Amy Rees Anderson

Four Ways To Reduce Fear

In the article “Love Is Medicine for Fear: Life, especially pandemic life, is full of threats and uncertainty. When we feel afraid, bringing more love into our lives can help.” written by Arthur Brooks in The Atlantic, he explains:

“More isolation plus more hostility equals less love; less love equals more fear. To reduce fear, we need to bring more love into our lives.” He then suggests four ways to get started on bringing more love into your life which reads:

1. Confess your fear to someone you trust. Many people carry their fears stoically, never sharing them openly with others. Hidden fear often expresses itself obliquely and in unproductive ways, such as hostility or aloofness. It is also a missed opportunity: To confess fear, while scary in and of itself, is an act of vulnerability that stimulates the love you crave, in yourself and in the ones you allow to comfort you.
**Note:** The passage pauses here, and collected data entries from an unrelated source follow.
(** What is available can be taken. *)
Lemma flow_take_available fl a av k : flow_available fl a = Ret av -> k <= av -> exists fl', flow_take fl a k = Ret fl'.
Proof.
  intros Hav Hk. unfold flow_take. rewrite Hav. cbn [outcome_bind]. rewrite Z.gtb_ltb, (proj2 (Z.ltb_ge _ _)) by lia.
  unfold flow_available in Hav. destruct (fl !! a) as [f|] eqn:Ef; [|done]. cbn [deref outcome_bind] in *.
  destruct (flow_conn f) as [c|]; [|by eexists]. destruct (fl !! c) as [cf|] eqn:Ec; [|done].
  assert (is_Some (alter (set_n (i32 (flow_n f - k))) a fl !! c)) as [cf' Hcf].
  { apply lookup_lt_is_Some. rewrite length_alter. by eapply lookup_lt_Some. }
  rewrite Hcf. by eexists.
Qed.

(** Closing a pipe that is open. *)
Lemma closeWithError_open p e fn :
  p_err p = None ->
  exists p', closeWithError p false (Some e) fn = Ret p' /\ p_err p' = Some e /\ p_b p' = p_b p /\ unread p' = unread p.
Proof. intros He. unfold closeWithError. rewrite He. eexists. split; [done|]. by destruct p as [? ? ? ? [[]|]]. Qed.

Lemma closeWithError_closed p e e' fn :
  p_err p = Some e -> closeWithError p false (Some e') fn = Ret p.
Proof. intros He. unfold closeWithError. by rewrite He. Qed.

Lemma endStream_body sc id o p :
  objs sc !! id = Some o -> st_body o = Some p -> p_err p = None ->
  exists sc' o' p' e, endStream sc id = Ret sc' /\ sc_flows sc' = sc_flows sc /\ streams sc' = streams sc /\
    objs sc' !! id = Some o' /\ st_state o' = stateHalfClosedRemote /\ bodyBytes o' = bodyBytes o /\ st_body o' = Some p' /\
    p_b p' = p_b p /\ p_err p' = Some e /\ (e = EOF <-> declBodyBytes o = -1 \/ declBodyBytes o = bodyBytes o).
Proof.
  intros Ho Hb He. unfold endStream, obj. rewrite Ho. cbn [deref outcome_bind]. rewrite Hb. cbn [deref outcome_bind].
  unfold CloseWithError, closeWithErrorAndCode.
  destruct (negb (declBodyBytes o =? -1) && negb (declBodyBytes o =? bodyBytes o)) eqn:E.
  - edestruct closeWithError_open as (p' & -> & He' & Hb' & _); [exact He|]. cbn [outcome_bind].
    eexists _, _, p', _. split; [done|]. cbn. rewrite lookup_alter_eq, Ho. breflect. split_and!; try done. split; [done|lia].
  - destruct (closeWithError_open p EOF (Some 0%nat) He) as (p' & -> & He' & Hb' & _). cbn [outcome_bind].
    rewrite (closeWithError_closed p' EOF) by done. cbn [outcome_bind].
    eexists _, _, p', _. split; [done|]. cbn. rewrite lookup_alter_eq, Ho. split_and!; try done.
    split; [|done]. intros _. breflect. destruct E as [E|E]; breflect; auto.
Qed.

(** C26: an unpadded DATA frame on an open stream that takes data.  Beyond the declared
    length, or beyond the window of the stream or of the connection, it is a stream
    error and the windows stay as they are.  Otherwise both windows shrink by its
    length, the body grows by exactly its octets, and END_STREAM closes the body, with
    EOF exactly if the declared length was reached or none was declared. *)
Theorem processData_accepts sc h payload o p b av :
  let id := StreamID h in
  valid h = true -> inGoAway (away sc) && negb (goAwayCode (away sc) =? ErrCodeNo) = false -> id <> 0 ->
  takes_data sc id o p b -> Length h = len payload -> 0 < len payload < 2 ^ 31 ->
  flow_available (sc_flows sc) (st_inflow o) = Ret av ->
  exists sc' err, processData cfg visit h1ServerKeepAlivesDisabled sc h payload = Ret (sc', err) /\
    if declared_ok o (len payload) && (len payload <=? av) then
      err = None /\ flow_take (sc_flows sc) (st_inflow o) (len payload) = Ret (sc_flows sc') /\
      exists o' p' b', objs sc' !! id = Some o' /\ st_body o' = Some p' /\ p_b p' = Some b' /\
        buf b' = buf b ++ payload /\ offset b' = offset b /\ bodyBytes o' = bodyBytes o + len payload /\
        st_state o' = (if StreamEnded h then stateHalfClosedRemote else stateOpen) /\
        (p_err p' = Some EOF <-> StreamEnded h = true /\ (declBodyBytes o = -1 \/ declBodyBytes o = bodyBytes o'))
    else
      err = Some (streamError id (if declared_ok o (len payload) then ErrCodeFlowControl else ErrCodeProtocol)) /\
      sc_flows sc' = sc_flows sc.
Proof.
  intros id Hv Hg Hid [T1 T2 T3 T4 T5 T6 (T7 & T8 & T9) T10] Hl Hn Hav.
  unfold processData, DataFrame_Data, checkValid. rewrite Hg, Hv. cbn [outcome_bind].
  unfold conn_state, obj. fold id. rewrite bool_decide_true by done. rewrite T2. cbn [deref outcome_bind].
  rewrite T3, T4, T5, T6. rewrite (proj2 (Z.eqb_neq id 0)) by done. rewrite bool_decide_false by done.
  rewrite bool_decide_true by done. cbn [negb orb deref outcome_bind]. rewrite i64_id by width. rewrite Hl.
  destruct (declared_ok o (len payload)) eqn:Ed; unfold declared_ok in Ed.
  2: { apply orb_false_iff in Ed as [-> Ed]. rewrite Z.gtb_ltb, Z.ltb_antisym, Ed. cbn [negb andb].
       unfold CloseWithError. edestruct closeWithError_open as (p' & -> & _); [exact T7|]. cbn [outcome_bind]. by eexists _, _. }
  assert (En : negb (declBodyBytes o =? -1) && (bodyBytes o + len payload >? declBodyBytes o) = false).
  { apply orb_true_iff in Ed as [->|Ed]; [done|]. by rewrite Z.gtb_ltb, Z.ltb_antisym, Ed, andb_false_r. }
  rewrite En. rewrite Z.gtb_ltb, (proj2 (Z.ltb_lt 0 (len payload))) by lia. unfold take_data. rewrite Hav. cbn [outcome_bind andb].
  rewrite !i32_id by width. rewrite Z.ltb_antisym. destruct (len payload <=? av) eqn:Ea; cbn [negb].
  2: { cbn [outcome_bind]. by eexists _, _. }
  breflect. destruct (flow_take_available _ _ _ _ Hav Ea) as (fl & Et). rewrite Et. cbn [outcome_bind].
  rewrite Z.gtb_ltb, (proj2 (Z.ltb_lt 0 (len payload))) by lia. rewrite T6. cbn [deref outcome_bind].
  unfold pipe_Write. rewrite T7, T8, T9. cbn [deref outcome_bind]. rewrite Z.eqb_refl. cbn [negb outcome_bind].
  rewrite Z.sub_diag. change (0 >? 0) with false. cbn [outcome_bind].
  set (sc1 := on_obj id (s_bytes _) _).
  assert (Ho1 : exists o1, objs sc1 !! id = Some o1 /\ st_body o1 = Some (set_b p (Some (dataBuffer_Write b payload))) /\
    bodyBytes o1 = bodyBytes o + len payload /\ declBodyBytes o1 = declBodyBytes o /\ st_state o1 = stateOpen).
  { eexists. subst sc1. cbn. rewrite !lookup_alter_eq, T2. split; [done|]. cbn. rewrite i64_id by width. done. }
  destruct Ho1 as (o1 & Ho1 & Hb1 & Hn1 & Hd1 & Hs1).
  destruct (StreamEnded h).
  - destruct (endStream_body sc1 id o1 _ Ho1 Hb1 T7)
      as (sc2 & o2 & p2 & e & E2 & Hf2 & _ & Ho2 & Hs2 & Hn2 & Hb2 & Hpb & Hpe & Heof).
    unfold nothing. rewrite E2. cbn [outcome_bind]. eexists _, _. split; [done|]. split; [done|]. split; [by rewrite Hf2|].
    exists o2, p2, (dataBuffer_Write b payload). split_and!; try done; [congruence|].
    rewrite Hpe, Hn2, <- Hd1. split.
    + intros [= ->]. split; [done|]. by apply Heof.
    + intros [_ Hc]. f_equal. by apply Heof.
  - eexists _, _. split; [done|]. split; [done|]. split; [done|].
    eexists o1, _, (dataBuffer_Write b payload). split; [done|]. split; [done|]. split_and!; try done.
    cbn. rewrite T7. split; [done|]. by intros [? _].
Qed.
End Data.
2. Make your love overt. Today, tell someone you love her or him. Not someone you would normally say that to, but rather to a friend or family member for whom this would not feel natural. The point here is to break a barrier of expression for yourself but in a way that is relatively safe. The more you say “I love you,” the less strange or scary it will feel. It is a small act of courage. The payoff is not just more closeness, but also an increase in your fortitude, which you might need for the next step.

3. Take a risk. Confess your love or admiration for someone who doesn’t know that you have these feelings. This requires particular courage in the case of romantic love, because the risk of personal rejection feels so high—and is even harder if you have no practice with this kind of rejection. It is a direct confrontation of fear with love. But even telling someone you’d like to be friends, or telling a co-worker you admire them, can feel risky, because the feeling could be unrequited. Do it anyway.

If you want, blame the coronavirus: Say the lockdown has made you a little crazy. Or tell the person why you are doing it, and let them comfort you (and see where it goes from there).

4. Love your enemies. This is perhaps the hardest piece of advice, in our polarized ideological climate. But it may also result in an enormous payoff to you personally as well as to the broader culture of contempt we have come to inhabit. Try resolving for a week not to attack anyone over differences of opinion, in person or on social media. Disagreement is fine, but try to have those conversations with understanding and kindness.I realize that this advice runs counter to today’s culture. If you think someone is wrong, your instinct may be to hate more, to fight harder. But you can’t insult anyone into agreement, and you probably have little or no real power to force others to do your will. Furthermore, antagonism, the opposite of an expression of love, will likely only make your fears worse.

What I’m suggesting isn’t easy. Showing love in the face of fear isn’t a natural reaction. Fear instinctively provokes fight or flight, not tenderness and affection. But remember: Instinct doesn’t care if you are happy. You need to violate your instincts if you want to build a better, less fearful life.

…Walk toward your fear. Face it, feel it, and love courageously.”

HE’S SO RIGHT!!! The four ways to reduce fear are love, love, love and love 🙂

~Amy Rees Anderson (author of the book “What Awesome Looks Like: How To Excel in Business & Life” )

1 Comment

  • Patrick Milligan says:

    Each of these four points are spot on in every way. As a former combat military officer, these principles outlined by Amy Anderson are what allowed me to move forward in a healthy manner and continue to embrace life and to help others do the same. I can’t imagine this being said better and that I can wholly endorse.